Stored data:
_ _ _ _

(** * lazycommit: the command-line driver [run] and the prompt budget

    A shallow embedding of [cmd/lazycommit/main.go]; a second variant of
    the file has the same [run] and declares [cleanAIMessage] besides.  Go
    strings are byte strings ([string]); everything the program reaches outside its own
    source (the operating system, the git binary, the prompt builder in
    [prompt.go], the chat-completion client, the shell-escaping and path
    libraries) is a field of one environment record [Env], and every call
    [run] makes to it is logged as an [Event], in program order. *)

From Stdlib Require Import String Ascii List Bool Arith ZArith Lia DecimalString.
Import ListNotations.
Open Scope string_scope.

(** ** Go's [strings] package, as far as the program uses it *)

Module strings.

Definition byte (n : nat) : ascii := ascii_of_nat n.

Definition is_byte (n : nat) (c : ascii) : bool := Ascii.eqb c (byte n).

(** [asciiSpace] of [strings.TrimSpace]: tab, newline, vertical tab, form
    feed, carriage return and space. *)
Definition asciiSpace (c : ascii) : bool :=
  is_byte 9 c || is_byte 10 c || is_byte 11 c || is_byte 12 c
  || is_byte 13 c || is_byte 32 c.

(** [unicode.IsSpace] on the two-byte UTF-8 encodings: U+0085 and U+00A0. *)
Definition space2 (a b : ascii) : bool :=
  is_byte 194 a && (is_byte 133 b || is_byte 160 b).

_ _ _ _

• EXERCISE GOAL
Exact retyping of all the entries is required.

• ANSWER BELOW
(** * lazycommit: the command-line driver [run] and the prompt budget

    A shallow embedding of [cmd/lazycommit/main.go]; a second variant of
    the file has the same [run] and declares [cleanAIMessage] besides.  Go
    strings are byte strings ([string]); everything the program reaches outside its own
    source (the operating system, the git binary, the prompt builder in
    [prompt.go], the chat-completion client, the shell-escaping and path
    libraries) is a field of one environment record [Env], and every call
    [run] makes to it is logged as an [Event], in program order. *)

From Stdlib Require Import String Ascii List Bool Arith ZArith Lia DecimalString.
Import ListNotations.
Open Scope string_scope.

(** ** Go's [strings] package, as far as the program uses it *)

Module strings.

Definition byte (n : nat) : ascii := ascii_of_nat n.

Definition is_byte (n : nat) (c : ascii) : bool := Ascii.eqb c (byte n).

(** [asciiSpace] of [strings.TrimSpace]: tab, newline, vertical tab, form
    feed, carriage return and space. *)
Definition asciiSpace (c : ascii) : bool :=
  is_byte 9 c || is_byte 10 c || is_byte 11 c || is_byte 12 c
  || is_byte 13 c || is_byte 32 c.

(** [unicode.IsSpace] on the two-byte UTF-8 encodings: U+0085 and U+00A0. *)
Definition space2 (a b : ascii) : bool :=
  is_byte 194 a && (is_byte 133 b || is_byte 160 b).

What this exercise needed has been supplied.